LSV lehnt "Boomer-Solidaritätssteuer" ab und fordert faire Rentenreformen
Anna FuchsLSV lehnt "Boomer-Solidaritätssteuer" ab und fordert faire Rentenreformen
Der Seniorenvertreter Nordrhein-Westfalens (LSV) hat sich gegen Pläne für eine sogenannte "Boomer-Solidaritätssteuer" ausgesprochen. LSV-Vorsitzender Karl-Josef Büscher nannte den Vorschlag provokant und warf vor, er lenke von den eigentlichen Problemen wie der wachsenden Vermögensungleichheit in Deutschland ab. Gleichzeitig forderte die Organisation im Vorfeld des Weltseniortentags umfassende Rentenreformen, um die finanzielle Gerechtigkeit zwischen den Generationen zu stärken.
Die LSV wies die Darstellung zurück, die "Boomer"-Generation genieße durchgehend hohe Renten. Viele Angehörige dieser Altersgruppe hätten mit Teilzeitarbeit, Berufsunterbrechungen oder regionalen Lohnunterschieden zu kämpfen gehabt. Büscher betonte, ältere Menschen hätten über Jahrzehnte hinweg durch ihre Arbeitsleistung und unbezahlte Pflegeleistungen bereits einen erheblichen Beitrag geleistet – und unterstützten auch weiterhin jüngere Generationen.
Statt gezielter Steuererhöhungen plädiert der LSV für ein Rentensystem, das mehr Gruppen in den Generationenvertrag einbezieht. Zudem fordert die Organisation ein besseres öffentliches Verständnis für das Altern und wehrt sich gegen pauschale Klischees. Der Weltseniortentag solle sich laut LSV stärker mit wirtschaftlicher Gerechtigkeit befassen – und nicht mit spaltenden politischen Debatten.

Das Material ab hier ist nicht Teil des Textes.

(** ** Fields of scanned entities *)

Lemma scanned_field g (c : Cls.t) (type f : string) :
  Graph.unique_nodes g →
  (λ e, p ← payload_of (GithubEntity.node e); Ok (prop p f))
    <$> ((λ n, new c g (Node.address n)) <$> Graph.nodes g type)
  = (λ n, Ok (prop (Node.payload n) f)) <$> Graph.nodes g type.
Proof.
  intros Hu. rewrite <- list_fmap_compose.
  apply Forall_fmap_ext_1, Forall_forall. intros n Hn.
  rewrite nodes_all_nodes in Hn. apply list_elem_of_filter in Hn as [_ Hn].
  unfold compose, GithubEntity.node. simpl.
  by rewrite (node_of_member _ _ Hu Hn).
Qed.

(** X15. In a graph whose node addresses are distinct, every entity of a
    scan reads the payload of the node it was made from: the numbers and
    titles of [issues()] and [pullRequests()], the logins of [authors()]
    and the owners and names of [repositories()] are those of the nodes
    with the matching tag, in the same order. *)
Theorem scanned_fields_of_own_node (this : Entity) :
  let g := graph this in
  let field type f := (λ n, Ok (prop (Node.payload n) f)) <$> Graph.nodes g type in
  Graph.unique_nodes g →
  Issue.number <$> Repository.issues this = field "ISSUE" "number"
  ∧ Issue.title <$> Repository.issues this = field "ISSUE" "title"
  ∧ PullRequest.number <$> Repository.pullRequests this
    = field "PULL_REQUEST" "number"
  ∧ PullRequest.title <$> Repository.pullRequests this
    = field "PULL_REQUEST" "title"
  ∧ Author.login <$> Repository.authors this = field "AUTHOR" "login"
  ∧ Repository.owner <$> Porcelain.repositories g
    = field "REPOSITORY" "owner"
  ∧ Repository.name <$> Porcelain.repositories g = field "REPOSITORY" "name".
Proof.
  intros g field Hu. repeat split; by apply scanned_field.
Qed.

(** ** Arguments of [grain2] *)

(** X16. [grain2] goes on to distribute for exactly three argument lists:
    none (not a simulation), [--simulation] alone and [-s] alone (a
    simulation).  For every other list it emits the one usage line on the
    error stream, returns exit code 1 and does nothing else. *)
Theorem grain2Command_arguments {R} (distribute : bool → Grain2.Std → R)
    (args : list string) (std : Grain2.Std) :
  Grain2.grain2Command distribute args std =
  if decide (args = []) then inr (distribute false std)
  else if decide (args = ["--simulation"] ∨ args = ["-s"])
  then inr (distribute true std)
  else inl ({| Grain2.out := Grain2.out std;
               Grain2.err :=
                 Grain2.err std
                 ++ ["fatal: usage: sourcecred grain2 [--simulation]"] |},
            1%Z).
Proof.
  unfold Grain2.grain2Command.
  destruct args as [|x [|y l]]; simpl.
  - done.
  - destruct (decide (x = "--simulation")) as [->|Hx].
    { by rewrite decide_True by by left. }
    destruct (decide (x = "-s")) as [->|Hy].
    { by rewrite decide_True by by right. }
    rewrite !bool_decide_false by congruence.
    by rewrite decide_False by (intros [?|?]; congruence).
  - by rewrite decide_False by (intros [?|?]; congruence).
Qed.

(** ** Scans and plugin names *)

Section ScanNamespace.
Context `{Imports}.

Kritisch merkte der Verband an, dass es in den aktuellen Diskussionen an brauchbaren internationalen Vorbildern fehle. Suchanfragen zu EU-Rentenmodellen oder Reformideen förderten stattdessen irrelevante Ergebnisse zutage – etwa Tipps zur Familien-Ernährung oder zum Essverhalten von Kindern. Diese Lücke erschwere es, konkrete Alternativvorschläge zu entwickeln.
Die Debatte um Renten und Generationengerechtigkeit bleibt umstritten. Während der LSV die "Boomer-Solidaritätssteuer" ablehnt, setzt er sich für strukturelle Veränderungen ein. Dazu gehören die Ausweitung des Generationenvertrags und eine realistischere Wahrnehmung des Alterns, um langfristig finanzielle Stabilität zu sichern.